Management actions can either mitigate or exacerbate the effects of drought. A first principal for increasing resilience and adaptation would be to avoid management actions that exacerbate the effects of current or future drought. Options can include altering structural or functional components of vegetation, minimizing drought-mediated disturbance such as wildfire or insect outbreaks, and managing for reliable flow of water. Managers can implement structural changes by thinning or density management of planted forests. Thinned stands require less water and may be less vulnerable to water stress and insect outbreaks. Reduced fuel loads in thinned stands can also reduce wildfire risk.

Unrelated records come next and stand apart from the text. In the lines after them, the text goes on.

(** The loop raises as soon as one probe fails outside the caught
    classes. *)
Lemma probe_results_raises (finished : list probe) (f : probe) e :
  f ∈ finished → f.2 = Raise e → caught e = false →
  ∃ e', probe_results finished = Raise e' ∧ caught e' = false.
Proof.
  unfold probe_results. intros Hin Hf He.
  induction finished as [| g l IH]; [by apply elem_of_nil in Hin |].
  simpl. apply elem_of_cons in Hin as [<- | Hin].
  - rewrite Hf. simpl. rewrite He. simpl. eauto.
  - destruct (IH Hin) as (e' & -> & He').
    destruct (check_server g.1 g.2) as [s | e0] eqn:Hg; simpl; [eauto |].
    exists e0. split; [done |].
    unfold check_server in Hg. destruct g.2 as [data | e1]; [done |].
    destruct (caught e1) eqn:H1; congruence.
Qed.

(** What the body of the [try] makes of a response: an exception of the
    request or of [json.loads] is passed on, a decoded value that is not
    an object raises [AttributeError], and an object gives its queues
    unless one of the two is a number, a truth value or null, in which
    case [len] raises [TypeError]. *)
Lemma read_queue_cases (response : outcome json) :
  match response with
  | Raise e => read_queue response = Raise e
  | Ok (JObject members) =>
      if queues_have_len members
      then ∃ q, read_queue response = Ok q
      else read_queue response = Raise TypeError
  | Ok _ => read_queue response = Raise AttributeError
  end.
Proof.
  destruct response as [[ | b | n | q | s | items | members] | e]; try done.
  unfold read_queue, queues_have_len. simpl.
  destruct (dict members !! "queue_running") as [v1 |]; simpl;
    [destruct v1; simpl; try done |];
    (destruct (dict members !! "queue_pending") as [v2 |]; simpl;
     [destruct v2; simpl; try done; eauto | eauto]).
Qed.

(** C5, counterexample. Of the four configured workers the third answers
    the probe with valid JSON that is a list and not an object.  The
    [AttributeError] this raises in [check_server] is not among the
    caught classes: it leaves [check_all_servers], and no status list is
    returned, in whatever order the probes complete. *)
Lemma malformed_body_fails_probe :
  read_queue (wrong_shape_pool 2 "http://neumann.gazelle-galaxy.ts.net:8188")
  = Raise AttributeError
  ∧ check_all_servers_on SERVERS
      (futures SERVERS (fun i u => read_queue (wrong_shape_pool i u)))
    = Raise AttributeError
  ∧ ∀ finished,
      finished ≡ₚ futures SERVERS (fun i u => read_queue (wrong_shape_pool i u)) →
      ¬ always_complete SERVERS finished.
Proof.
  split; [reflexivity |]. split; [reflexivity |].
  intros finished Hperm (out & Hout & _).
  destruct (probe_results_raises finished
              ("http://neumann.gazelle-galaxy.ts.net:8188", Raise AttributeError)
              AttributeError) as (e' & He' & _); [| done | done |].
  - rewrite Hperm. do 2 apply list_elem_of_further. apply list_elem_of_here.
  - rewrite check_all_servers_on_nonempty in Hout by done.
    rewrite He' in Hout. discriminate Hout.
Qed.

(** C5, amended. Let the probes of a configured worker list complete in
    any order.  (1) When the list is empty, the pool cannot be created
    and the prober raises [ValueError].  (2) When the list is not empty
    and every worker either answers with a JSON object whose two queues,
    if present, have a length, or fails with one of the classes that
    [check_server] names ([URLError], [OSError], [JSONDecodeError],
    [TimeoutError]), the prober returns exactly one status per configured
    worker: the offline status with infinite load for a worker that
    failed, the online status with the lengths of its queues for a worker
    that answered.  (3) When the probe of some worker fails in another
    way, the prober raises an exception that is not of the caught classes
    and returns no list.  (4) A response that is malformed is of either
    kind: text that is not JSON fails with the caught [JSONDecodeError],
    while a body that is not text ([UnicodeDecodeError]), a decoded value
    that is not an object ([AttributeError]) and an object with a queue
    that has no length ([TypeError]) fail the whole probe. *)
Theorem probe_all_complete (servers : list string)
    (respond : nat → string → outcome json) (finished : list probe) :
  finished ≡ₚ futures servers (fun i u => read_queue (respond i u)) →
  (servers = [] → check_all_servers_on servers finished = Raise ValueError)
  ∧ (servers ≠ [] →
     (∀ i u e, servers !! i = Some u →
               read_queue (respond i u) = Raise e → caught e = true) →
     ∃ out,
       check_all_servers_on servers finished = Ok out
       ∧ url <$> out ≡ₚ servers
       ∧ length out = length servers
       ∧ ∀ i u, servers !! i = Some u →
           match read_queue (respond i u) with
           | Raise _ => ServerStatus u false 0 0 Infinity ∈ out
           | Ok data =>
               ServerStatus u true
                 (length (default [] (queue_running data)))
                 (length (default [] (queue_pending data)))
                 (Finite (length (default [] (queue_running data))
                          + length (default [] (queue_pending data)))) ∈ out
           end)
  ∧ (∀ i u e, servers !! i = Some u →
              read_queue (respond i u) = Raise e → caught e = false →
              ∃ e', check_all_servers_on servers finished = Raise e'
                    ∧ caught e' = false)
  ∧ (∀ i u,
       match respond i u with
       | Raise e => read_queue (respond i u) = Raise e
       | Ok (JObject members) =>
           if queues_have_len members
           then ∃ q, read_queue (respond i u) = Ok q
           else read_queue (respond i u) = Raise TypeError
       | Ok _ => read_queue (respond i u) = Raise AttributeError
       end)
  ∧ caught JSONDecodeError = true
  ∧ caught UnicodeDecodeError = false
  ∧ caught AttributeError = false
  ∧ caught TypeError = false.
Proof.
  intros Hperm.
  split; [by intros -> |].
  split; [| split; [| split; [intros i u; apply read_queue_cases | done]]].
  - intros Hne Hnet.
    rewrite check_all_servers_on_nonempty by done.
    assert (probe_results finished = Ok (recorded <$> finished)) as Hres.
    { apply probe_results_recorded, Forall_forall. intros f Hf e He.
      rewrite Hperm in Hf. apply futures_elem in Hf as (i & u & Hu & ->).
      by apply (Hnet i u). }
    exists (sort_by_key (recorded <$> finished)).
    assert (url <$> sort_by_key (recorded <$> finished) ≡ₚ servers) as Hurls.
    { rewrite sort_by_key_perm, recorded_url, Hperm. by rewrite futures_urls. }
    split; [by rewrite Hres |].
    split; [done |].
    split; [by rewrite <- (length_fmap url), Hurls |].
    intros i u Hu.
    assert (recorded (u, read_queue (respond i u))
            ∈ sort_by_key (recorded <$> finished)) as Hin.
    { rewrite sort_by_key_perm. apply list_elem_of_fmap_2.
      rewrite Hperm.
      by apply (futures_lookup servers (fun i u => read_queue (respond i u))). }
    unfold recorded in Hin. simpl in Hin.
    by destruct (read_queue (respond i u)).
  - intros i u e Hu He Hc.
    assert (servers ≠ []) as Hne by (intros ->; done).
    rewrite check_all_servers_on_nonempty by done.
    destruct (probe_results_raises finished (u, read_queue (respond i u)) e)
      as (e' & -> & He'); [| done | done | by exists e'].
    rewrite Hperm.
    by apply (futures_lookup servers (fun i u => read_queue (respond i u))).
Qed.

Managers can also implement functional changes by favoring or planting more drought-adapted species. Management for a diversity of species can reduce stand vulnerability to drought, as uncertainty in future climate can encourage management for mixtures of drought-tolerant species and genotypes. Species diversity can also reduce intensity of insect attacks. In some regions of the United States, planting or favoring more drought-tolerant species may conflict with management objectives that favor rapid accumulation of biomass, as fast-growing woody species often use more water and exacerbate drought impacts.

While harvesting increases annual water yield in some forest ecosystems, a large reduction of forest cover is needed to have an appreciable effect on water yield. Hence, potential increases in streamflow through forest cutting are limited by the amount of land that managers can harvest. In addition, streamflow responses are often short term due to rapid forest regrowth, and the aggrading postcut forest may actually have lower streamflow than the uncut forest. In contrast to management actions that are intended to augment streamflow, increasing drought stress in some forest ecosystems may warrant management strategies that retain water (and hence reduce streamflow) on the landscape in order to keep trees alive. Land managers may need to plan the timing of some management activities to ensure that ecosystems have optimal growing conditions and that these activities do not disturb streams during low-flow periods. Removal and alteration of riparian vegetation increases stream temperatures; therefore, maintaining or increasing shading from solar radiation through riparian buffer zone conservation and restoration may mitigate any changes in stream temperatures caused by drought.

 

Vose, J.; Clark, J.; Luce, C.; Patel-Weynand, T. Effects of Drought on Forests and Rangelands. U.S. Department of Agriculture, Forest Service, Climate Change Resource Center. www.fs.usda.gov/ccrc/topics/drought

U.S. Drought Monitor

The U.S. Drought Monitor, established in 1999, is a weekly map of drought conditions that is produced jointly by the National Oceanic and Atmospheric Administration, the U.S. Department of Agriculture, and the National Drought Mitigation Center (NDMC) at the University of Nebraska-Lincoln. U.S. Drought Monitor maps come out every Thursday morning at 8:30 Eastern Time, based on data through 7 a.m. Eastern Standard Time (8 a.m. Eastern Daylight Time) the preceding Tuesday. The map is based on measurements of climatic, hydrologic and soil conditions as well as reported impacts and observations from more than 350 contributors around the country. Eleven climatologists from the partner organizations take turns serving as the lead author each week. The authors examine all the data and use their best judgment to reconcile any differences in what different sources are saying.